Payment and Paying Agents
Unless we otherwise
indicate in the applicable prospectus supplement, we will make payment of the interest on any debt securities on any interest payment
date to the person in whose name the debt securities, or one or more predecessor securities, are registered at the close of business
on the regular record date for the interest.
We will pay principal
of and any premium and interest on the debt securities of a particular series at the office of the paying agents designated by
us, except that, unless we otherwise indicate in the applicable prospectus supplement, we will make interest payments by check
that we will mail to the holder or by wire transfer to certain holders. Unless we otherwise indicate in the applicable prospectus
supplement, we will designate the corporate trust office of the trustee as our sole paying agent for payments with respect to debt
securities of each series. We will name in the applicable prospectus supplement any other paying agents that we initially designate
for the debt securities of a particular series.

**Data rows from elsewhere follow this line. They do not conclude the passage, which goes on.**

Lemma ends_stage_step w past j fs Q :
  w ∈ ws → progress past None j fs → Safe fs →
  (∀ fs', changed (λ q, q ∈ dirs ∨ q = pw_staged_path w) fs fs' → file_at fs' (pw_staged_path w) (pw_bytes w) →
     Safe fs' → Q (Ok tt) fs') →
  ends (stage_or_abandon root journal doc_id (stage_memory_file w)) fs Safe Q.
Proof.
  intros Hin Hp Hsafe HQ. destruct (write_staged _ _ _ Hw Hin) as (Hst & _ & _ & Hsum).
  unfold stage_or_abandon. apply ends_bind, ends_try. apply (ends_stage Safe); [done..|].
  intros fs' Hc Hf Hs. apply ends_ret. by apply HQ.
Qed.
Lemma staged_side w q : w ∈ ws → q ∈ dirs ∨ q = pw_staged_path w → side q.
Proof.
  intros Hin [?| ->]; [by left|right]. destruct (write_staged _ _ _ Hw Hin) as (Hst & _). by apply staged_scratch.
Qed.
Lemma ends_stage_all j fs Q :
  progress [] None j fs → (∀ w, w ∈ ws → fs !! place w = None) →
  (∀ fs', progress [] None j fs' → waiting ws fs' → Q (Ok tt) fs') →
  ends (process_fold (λ _ planned, stage_or_abandon root journal doc_id (stage_memory_file planned)) tt ws)
    fs Safe Q.
Proof.
  intros Hp Hfree HQ.
  apply (ends_mono _ _ Safe Safe (λ r fs, ∃ u : unit, r = Ok u ∧ progress [] None j fs ∧
           (∀ w, w ∈ ws → fs !! place w = None) ∧ ∀ w, w ∈ ws → file_at fs (pw_staged_path w) (pw_bytes w)));
    [|done|intros r fs' ([] & -> & Hp' & Hn & Hf); apply HQ; [done|]; intros w Hin; split; auto].
  apply (ends_fold (λ past (_ : unit) fs, progress [] None j fs ∧ (∀ w, w ∈ ws → fs !! place w = None) ∧
           ∀ w, w ∈ past → file_at fs (pw_staged_path w) (pw_bytes w))).
  2:{ split_and!; [done..|]. intros w Hw0. by apply elem_of_nil in Hw0. }
  intros past x rest [] fs1 Hl (Hp1 & Hn1 & Hf1).
  assert (Hx : x ∈ ws) by (rewrite Hl; set_solver).
  assert (Hsafe : Safe fs1).
  { eapply (progress_safe [] ws); [done|done|done|]. intros w Hin. left. by apply Hn1. }
  eapply ends_stage_step; [done..|]. intros fs2 Hc2 Hf2 _. exists tt. split; [done|].
  assert (Hside : changed side fs1 fs2) by (eapply changed_mono; [|exact Hc2]; intros q; by apply staged_side).
  assert (Hpl : ∀ w, w ∈ ws → ¬ side (place w)).
  { intros w Hin Hs. apply side_apart in Hs as (_ & _ & Hs). apply Hs. by eapply write_place. }
  split_and!.
  - eapply progress_changed; [done..| | |].
    + intros Hs. by apply side_apart in Hs as (? & _).
    + intros Hs. by apply side_apart in Hs as (_ & ? & _).
    + intros w Hin. by apply elem_of_nil in Hin.
  - intros w Hin. rewrite (changed_outside side fs1) by (done || by apply Hpl). by apply Hn1.
  - intros w Hin. apply elem_of_app in Hin as [Hin|Hin%list_elem_of_singleton]; [|by subst w].
    assert (Hwin : w ∈ ws) by (rewrite Hl; set_solver).
    destruct (decide (pw_staged_path w = pw_staged_path x)) as [Heq|Hne].
    { by rewrite (staged_distinct _ _ _ _ Hw Hwin Hx Heq). }
    eapply file_at_eq; [|by apply Hf1]. apply (changed_outside _ _ _ _ Hc2). intros [Hd|Hs].
    + destruct (write_staged _ _ _ Hw Hwin) as ((_ & _ & ?) & _). done.
    + done.
Qed.

Lemma ends_announce past x rest j fs Q :
  ws = past ++ x :: rest → progress past None j fs → waiting (x :: rest) fs →
  (∀ j' fs', progress past (Some (pw_final_path x)) j' fs' → waiting (x :: rest) fs' → Q (Ok j') fs') →
  ends (announce journal j (pw_final_path x)) fs Safe Q.
Proof.
  intros Hl Hp Hwait HQ. unfold announce. apply ends_bind, ends_timestamp. intros t Ht.
  set (j' := set_progress j (Some (pw_final_path x)) t). destruct (jb_json job j') as [b Hb].
  assert (Hsafe : Safe fs) by by eapply progress_safe_waiting.
  assert (Hx : x ∈ ws) by (rewrite Hl; set_solver).
  assert (Hnext : ∀ fs', changed journal_area fs fs' → file_at fs' journal b →
            progress past (Some (pw_final_path x)) j' fs' ∧ waiting (x :: rest) fs').
  { intros fs' Hc Hf. split.
    - eapply progress_journal; try done; try by destruct Hp.
      + eapply describes_same; [| |apply Hp]; done.
      + intros w Hin. split; [rewrite Hl; set_solver|by eapply pg_done].
    - eapply waiting_journal; [done..|]. intros w. rewrite Hl. set_solver. }
  apply ends_bind. eapply (ends_write_journal Safe); [done..|]. intros fs' Hc Hf.
  destruct (Hnext fs' Hc Hf) as [Hp' Hwait']. split; [|by apply ends_ret, HQ].
  eapply progress_safe_waiting; [done| |done..]. intros path [= <-]. by eapply write_place.
Qed.
(** The places publishing a write touches, apart from those of the others. *)
Definition publish_area (x : PlannedMemoryWrite) (q : AbsPath) : Prop :=
  q ∈ dirs ∨ q = place x ∨ q = pw_staged_path x.
Lemma place_memory w : w ∈ ws → place w = root ++ ["Knowledge"; "memory"; pw_memory_id w +:+ ".md"].
Proof.
  intros Hin. destruct (write_staged _ _ _ Hw Hin) as (_ & _ & Hf & _).
  destruct (writes_finals _ _ Hw) as (_ & _ & Hall).
  pose proof (proj1 (Forall_forall _ _) Hall w Hin) as (Hid & _). destruct (valid_id_text _ Hid).
  unfold place. by rewrite Hf, memory_place.
Qed.
Lemma place_inj w w' : w ∈ ws → w' ∈ ws → place w = place w' → w = w'.
Proof.
  intros Hin Hin'. rewrite !place_memory by done. intros Heq%app_inv_head. injection Heq as Heq.
  apply (staged_distinct at_ ws); [done..|].
  destruct (write_staged _ _ _ Hw Hin) as (_ & Hs & _), (write_staged _ _ _ Hw Hin') as (_ & Hs' & _).
  by rewrite Hs, Hs', Heq.
Qed.
Lemma others past x rest w : ws = past ++ x :: rest → w ∈ past ++ rest → w ∈ ws ∧ w ≠ x.
Proof.
  intros Hl Hin. split; [rewrite Hl; set_solver|]. intros ->.
  destruct (writes_finals _ _ Hw) as (_ & Hnd & _). apply NoDup_fmap_1 in Hnd. rewrite Hl in Hnd.
  apply NoDup_app in Hnd as (_ & Hnd & Hnd'). apply NoDup_cons in Hnd' as [Hnd' _].
  apply elem_of_app in Hin as [Hin|Hin]; [|done]. apply (Hnd x Hin). by left.
Qed.
Lemma publish_area_fixed x : x ∈ ws → ¬ publish_area x journal ∧ ¬ publish_area x document.
Proof.
  intros Hx. destruct (write_place _ _ _ Hw Hx) as [_ Hplace]. destruct (places_apart _ Hplace) as (_ & ? & ? & _).
  destruct (write_staged _ _ _ Hw Hx) as ((_ & Hpre & _) & _).
  destruct (staging_file_apart _ Hpre) as (? & _ & ? & _).
  destruct journal_apart as (? & _), document_apart as (? & _).
  split; intros [?|[?|?]]; congruence.
Qed.
Lemma publish_area_others x w :
  x ∈ ws → w ∈ ws → w ≠ x → ¬ publish_area x (place w) ∧ ¬ publish_area x (pw_staged_path w).
Proof.
  intros Hx Hin Hne.
  destruct (write_place _ _ _ Hw Hx) as [_ Hplacex], (write_place _ _ _ Hw Hin) as [_ Hplace].
  destruct (places_apart _ Hplacex) as (_ & _ & _ & Hnsx), (places_apart _ Hplace) as (? & _ & _ & Hns).
  destruct (write_staged _ _ _ Hw Hx) as (Hstx & _), (write_staged _ _ _ Hw Hin) as (Hst & _).
  split; intros [Hd|[Heq|Heq]]; [done|by apply Hne, place_inj| | |..].
  - apply Hns. rewrite Heq. by apply staged_scratch.
  - by destruct Hst as (_ & _ & ?).
  - apply Hnsx. rewrite <- Heq. by apply staged_scratch.
  - by apply Hne, (staged_distinct at_ ws).
Qed.
Lemma publish_keeps past x rest inflight j fs fs' :
  ws = past ++ x :: rest → progress past inflight j fs → waiting (x :: rest) fs → changed (publish_area x) fs fs' →
  progress past inflight j fs' ∧ waiting rest fs'.
Proof.
  intros Hl Hp Hwait Hc. assert (Hx : x ∈ ws) by (rewrite Hl; set_solver).
  destruct (publish_area_fixed x Hx) as [Hj Hd]. split.
  - eapply progress_changed; [done..|]. intros w Hin.
    destruct (others past x rest w Hl ltac:(set_solver)). by apply publish_area_others.
  - eapply waiting_changed; [|exact Hc|].
    + intros w Hin. apply Hwait. by right.
    + intros w Hin. destruct (others past x rest w Hl ltac:(set_solver)). by apply publish_area_others.
Qed.
Lemma ends_publish past x rest j fs Q :
  ws = past ++ x :: rest → progress past (Some (pw_final_path x)) j fs → waiting (x :: rest) fs →
  (∀ fs', progress past (Some (pw_final_path x)) j fs' → waiting rest fs' →
     file_at fs' (place x) (pw_bytes x) → Q (Ok tt) fs') →
  ends (publish_memory_file root x) fs Safe Q.
Proof.
  intros Hl Hp Hwait HQ. assert (Hx : x ∈ ws) by (rewrite Hl; set_solver).
  destruct (write_place _ _ _ Hw Hx) as [Hfin Hplace]. destruct (write_staged _ _ _ Hw Hx) as (Hst & _ & _ & Hsum).
  destruct (Hwait x ltac:(by left)) as [Hn Hf].
  assert (Hin : ∀ path, Some (pw_final_path x) = Some path → path ∈ finals) by by intros path [= <-].
  eapply (ends_publish_memory Safe); [by eapply progress_safe_waiting|done..| |].
  - intros fs' Hc Hf'. destruct (publish_keeps past x rest _ _ _ fs' Hl Hp Hwait) as [Hp' Hwait'].
    { eapply changed_mono; [|exact Hc]. unfold publish_area. naive_solver. }
    eapply (progress_safe past (x :: rest)); [done..|].
    intros w [->|Hin']%elem_of_cons; [by right|left; by apply Hwait'].
  - intros fs' Hc Hf' _. destruct (publish_keeps past x rest _ _ _ fs' Hl Hp Hwait Hc). by apply HQ.
Qed.
Lemma ends_publish_step past x rest j fs Q :
  ws = past ++ x :: rest → progress past None j fs → waiting (x :: rest) fs →
  (∀ j' fs', progress (past ++ [x]) None j' fs' → waiting rest fs' → Q (Ok j') fs') →
  ends (publish_memory_step root journal doc_id j x) fs Safe Q.
Proof.
  intros Hl Hp Hwait HQ. assert (Hx : x ∈ ws) by (rewrite Hl; set_solver).
  unfold publish_memory_step. apply ends_bind. eapply ends_announce; [done..|]. intros j1 fs1 Hp1 Hwait1. cbv beta.
  apply ends_bind, ends_try. eapply ends_publish; [done..|]. intros fs2 Hp2 Hwait2 Hf2.
  apply ends_bind, ends_timestamp. intros t Ht. cbv beta iota.
  set (j2 := published_memory j1 (pw_final_path x) (pw_checksum x) t). destruct (jb_json job j2) as [b Hb].
  apply ends_bind, ends_try. eapply (ends_write_journal Safe); [|done|].
  { eapply (progress_safe past (x :: rest)); [done| |done|].
    - intros path [= <-]. by eapply write_place.
    - intros w [->|Hin']%elem_of_cons; [by right|left; by apply Hwait2]. }
  intros fs3 Hc3 Hf3.
  assert (Hp3 : progress (past ++ [x]) None j2 fs3).
  { eapply progress_journal; try done; try by destruct Hp2.
    - apply describes_published; [done..|apply Hp2].
    - simpl. by rewrite (pg_created _ _ _ _ Hp2), fmap_app.
    - intros w [Hin|Hin%list_elem_of_singleton]%elem_of_app; [|subst w; by split].
      split; [rewrite Hl; set_solver|by eapply pg_done]. }
  assert (Hwait3 : waiting rest fs3).
  { eapply waiting_journal; [done..|]. intros w. rewrite Hl. set_solver. }
  split; [|by apply ends_ret, HQ].
  eapply progress_safe_waiting; [done|done| |done]. by rewrite Hl, <- app_assoc.
Qed.
Lemma ends_publish_all j fs Q :
  progress [] None j fs → waiting ws fs → (∀ j' fs', progress ws None j' fs' → Q (Ok j') fs') →
  ends (process_fold (publish_memory_step root journal doc_id) j ws) fs Safe Q.
Proof.
  intros Hp Hwait HQ.
  apply (ends_mono _ _ Safe Safe (λ r fs, ∃ j, r = Ok j ∧ progress ws None j fs ∧ ∀ rest, ws = ws ++ rest → waiting rest fs));
    [|done|intros r fs' (j' & -> & Hp' & _); by apply HQ].
  apply (ends_fold (λ past j fs, progress past None j fs ∧ ∀ rest, ws = past ++ rest → waiting rest fs)).
  - intros past x rest j1 fs1 Hl [Hp1 Hwait1]. eapply ends_publish_step; [exact Hl|done|by apply Hwait1|].
    intros j2 fs2 Hp2 Hwait2. exists j2. split; [done|]. split; [done|]. intros rest' Hl'.
    rewrite Hl, <- app_assoc in Hl'. apply app_inv_head in Hl'. injection Hl' as <-. done.
  - split; [done|]. intros rest Hr. simpl in Hr. by rewrite <- Hr.
Qed.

We will maintain a paying agent in each place of payment for the debt securities
of a particular series.
All money we pay to
a paying agent or the trustee for the payment of the principal of, or any premium or interest on, any debt securities that remains
unclaimed at the end of two years after such principal, premium or interest has become due and payable will be repaid to us, and
the holder of the debt security thereafter may look only to us for payment thereof.
Governing Law
The indenture and
the debt securities, and any claim, controversy or dispute arising under or related to the indenture or the debt securities, will
be governed by and construed in accordance with the laws of the State of New York, except to the extent that the Trust Indenture
Act is applicable.
Hercules Loan and Security Agreement
On November 23, 2016,
we and certain of our domestic subsidiaries, or collectively, the Borrowers, entered into that certain Loan and Security Agreement,
dated as of November 23, 2016, with the several banks and other financial institutions or entities from time to time parties
thereto as lender, and Hercules Capital, Inc., in its capacity as administrative agent and collateral agent for itself and the
lender, or collectively, Hercules, as amended, or the Hercules Agreement, for a term loan of up to $75.0 million, subject to funding
in multiple tranches.
The Hercules Agreement
contains customary affirmative and restrictive covenants and representations and warranties, including financial reporting obligations
and significant limitations on dividends, indebtedness, liens (including a negative pledge on intellectual property and other assets),
collateral, investments, distributions, transfers, mergers or acquisitions, taxes, corporate changes, deposit accounts and subsidiaries.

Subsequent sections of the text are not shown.